How to Turn Difficult Conversations into Opportunities for Growth
Want to kill your business in its tracks?
Want to upset clients so they stop reaching out to us or using your services in the future?
What about helping your clients realize they don’t want to tell anybody else about the goodness of your business?
I’m going to assume you want none of these things.
Which you’d be smart to want to avoid. But many Solopreneurs are headed down this path regardless of whether they know it.
How do I know?
Let me ‘splain.
Last year in the lawn business, my partner and I had taken on a few car washes.
The money was good, but the relationship was horrible.
It got so bad that my partner decided to try and see if we could address one of their concerns with tire marks on the sidewalk by bringing a broom to try and wipe them off. (No, it doesn’t work)
We dealt with people talking out the side of their mouths–others not talking to us directly–but talking to others about us while letting it get back to us.

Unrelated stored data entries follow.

(** * The overlay network driver of libnetwork (drivers/overlay/ov_network.go)

    A shallow embedding of the overlay driver's network object: the subnet
    lookup helpers, the persisted configuration and its JSON codec, the
    join/leave reference counting with the sandbox, the host-mode probe, the
    neighbour-miss watcher and the VXLAN id allocation against the store.

    Conventions.
    - A Go pointer that may be nil is an [option]; a [*subnet] that points
      into [n.subnets] is the index of that element (the code never stores
      one subnet twice in the slice).
    - A Go [error] result is an [option error], [None] being [nil].
    - A run-time panic (nil dereference, failed type assertion, slice out of
      range) is the outcome [Panic]; a call that waits for an answer the
      environment never gives is [Blocked].
    - Fixed-width integers are [Z] with the wrap-around written out. *)

From Stdlib Require Import ZArith String Ascii.
From stdpp Require Import gmap strings list pretty.

Local Open Scope string_scope.
Local Open Scope list_scope.
Local Open Scope Z_scope.

(** ** Outcomes of a Go call *)

Inductive outcome (A : Type) : Type :=
| Done (a : A)
| Panic
| Blocked.
Arguments Done {A} a.
Arguments Panic {A}.
Arguments Blocked {A}.

Definition obind {A B} (m : outcome A) (f : A -> outcome B) : outcome B :=
  match m with
  | Done a => f a
  | Panic => Panic
  | Blocked => Blocked
  end.

Notation "x <- m ;;; k" := (obind m (fun x => k))
  (at level 100, m at next level, right associativity).

(** Go [error] values.  The two datastore sentinels are compared with [==]
    in the source; every other error is a message. *)
Inductive error : Type :=
| ErrKeyModified
| ErrKeyNotFound
| Errorf (msg : string).

Global Instance error_eq_dec : EqDecision error.
Proof. solve_decision. Defined.

Definition Error (e : error) : string :=
  match e with
  | ErrKeyModified => "key modified"
  | ErrKeyNotFound => "key not found"
  | Errorf m => m
  end.

(** [%q] applied to a string that needs no escaping. *)
Definition quoted (s : string) : string :=
  String (ascii_of_nat 34) s +:+ String (ascii_of_nat 34) EmptyString.

(** ** Machine integers *)

(** Go [int] on a 64-bit host. *)
Definition wrap_int (z : Z) : Z := (z + 2 ^ 63) mod 2 ^ 64 - 2 ^ 63.
(** Conversion to [uint32]. *)
Definition uint32 (z : Z) : Z := z mod 2 ^ 32.
(** Conversion to [uint64]. *)
Definition uint64 (z : Z) : Z := z mod 2 ^ 64.

(** ** The part of Go's [net] package the driver calls

    An [IP] and an [IPMask] are byte slices; a nil slice is the empty list. *)

Definition IP := list Z.
Definition IPMask := list Z.

Record IPNet := { ipnet_IP : IP; ipnet_Mask : IPMask }.

Global Instance IPNet_eq_dec : EqDecision IPNet.
Proof. solve_decision. Defined.

Definition IPv4len : nat := 4.
Definition IPv6len : nat := 16.
Definition v4InV6Prefix : list Z := [0; 0; 0; 0; 0; 0; 0; 0; 0; 0; 255; 255].

Definition IPv4 (a b c d : Z) : IP := v4InV6Prefix ++ [a; b; c; d].

Definition bytesEqual (x y : list Z) : bool := bool_decide (x = y).

Definition isZeros (p : list Z) : bool := forallb (Z.eqb 0) p.

(** [ip.To4()]: [None] is the nil result. *)
Definition To4 (ip : IP) : option IP :=
  if Nat.eqb (length ip) IPv4len then Some ip
  else if Nat.eqb (length ip) IPv6len
          && isZeros (take 10 ip)
          && bool_decide (ip !! 10%nat = Some 255)
          && bool_decide (ip !! 11%nat = Some 255)
       then Some (drop 12 ip)
       else None.

(** [ip.To16()]: [None] is the nil result. *)
Definition To16 (ip : IP) : option IP :=
  if Nat.eqb (length ip) IPv4len then
    match ip with
    | [a; b; c; d] => Some (IPv4 a b c d)
    | _ => None
    end
  else if Nat.eqb (length ip) IPv6len then Some ip
  else None.

(** [ip.Equal(x)] *)
Definition IP_Equal (ip x : IP) : bool :=
  if Nat.eqb (length ip) (length x) then bytesEqual ip x
  else if Nat.eqb (length ip) IPv4len && Nat.eqb (length x) IPv6len then
    bytesEqual (take 12 x) v4InV6Prefix && bytesEqual ip (drop 12 x)
  else if Nat.eqb (length ip) IPv6len && Nat.eqb (length x) IPv4len then
    bytesEqual (take 12 ip) v4InV6Prefix && bytesEqual (drop 12 ip) x
  else false.

(** The inner loop of [simpleMaskLength]:
    [for v&0x80 != 0 { n++; v <<= 1 }] on a byte. *)
Fixpoint leading_ones (fuel : nat) (v n : Z) : Z * Z :=
  match fuel with
  | O => (n, v)
  | S f =>
      if Z.land v 128 =? 0 then (n, v)
      else leading_ones f (Z.land (Z.shiftl v 1) 255) (n + 1)
  end.

(** [simpleMaskLength]: the number of leading ones of a canonical mask,
    [-1] for a mask that is not ones followed by zeros. *)
Fixpoint simpleMaskLength_from (n : Z) (mask : IPMask) : Z :=
  match mask with
  | [] => n
  | v :: rest =>
      if v =? 255 then simpleMaskLength_from (n + 8) rest
      else
        let '(n', v') := leading_ones 8 v n in
        if negb (v' =? 0) then -1
        else if isZeros rest then n' else -1
  end.

Definition simpleMaskLength (mask : IPMask) : Z := simpleMaskLength_from 0 mask.

(** [m.Size()] *)
Definition Size (m : IPMask) : Z * Z :=
  let ones := simpleMaskLength m in
  if ones =? -1 then (0, 0) else (ones, Z.of_nat (length m) * 8).

Definition networkNumberAndMask (n : IPNet) : option (IP * IPMask) :=
  let ipm :=
    match To4 (ipnet_IP n) with
    | Some ip => Some ip
    | None =>
        if Nat.eqb (length (ipnet_IP n)) IPv6len then Some (ipnet_IP n) else None
    end in
  match ipm with
  | None => None
  | Some ip =>
      let m := ipnet_Mask n in
      if Nat.eqb (length m) IPv4len then
        if Nat.eqb (length ip) IPv4len then Some (ip, m) else None
      else if Nat.eqb (length m) IPv6len then
        if Nat.eqb (length ip) IPv4len then Some (ip, drop 12 m) else Some (ip, m)
      else None
  end.

Fixpoint masked_equal (nn m ip : list Z) : bool :=
  match nn, m, ip with
  | a :: nn', k :: m', b :: ip' =>
      if Z.land a k =? Z.land b k then masked_equal nn' m' ip' else false
  | _, _, _ => true
  end.

(** [n.Contains(ip)].  With a nil network number the length test fails for
    every non-empty address and the loop is empty for the empty one. *)
Definition Contains (n : IPNet) (ip : IP) : bool :=
  let '(nn, m) := default ([], []) (networkNumberAndMask n) in
  let ip := default ip (To4 ip) in
  if negb (Nat.eqb (length ip) (length nn)) then false
  else masked_equal nn m ip.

It really felt like high school.
In many ways, it was because everybody wanted to point the finger at someone else as the problem instead of being honest about their issues.
So, what was the mystery here?
Why did we have so many issues, and how could these same issues show up in your business without your wherewithal?
It’s all-around uncommunicated expectations.
If you’ve been a solopreneur for any length of time, you’ve learned that people don’t communicate clearly–or at all–when they think they do.
Uncommunicated expectations are the beginning stages of any relationship breakdown–marriage, dating, friends, family–it doesn’t matter. When people don’t share what they expect, they go on thinking the other person just “gets it.”
In reality, they don’t or won’t. People are too lost in their worlds to realize what they may have “missed” in the communication.
I can point to any disagreements between my business partner and me and see a breakdown in clear expectations.
We’ve had enough emails that I’m too embarrassed to admit go unanswered in our business email because nobody communicated who’d handle it.
Now that we know the issue leading to the separation and demise of solopreneur success…it begs the question of why this happens.
It’s simple.
Fear.
Fear of how the other person may react causes us not to communicate our true intentions or thought processes.
I lived a marriage out of fear of sharing my mind, so I know plenty about not sharing what’s deep inside.
The main lesson I want you to take from all of this is that you may not have all the answers when someone–clients, family, friends, co-workers–communicates with you, knowing that is OK. Create the space to have open and direct communication. You’ll see–as I have learned the hard way–that people are more willing than they think and will respect you more.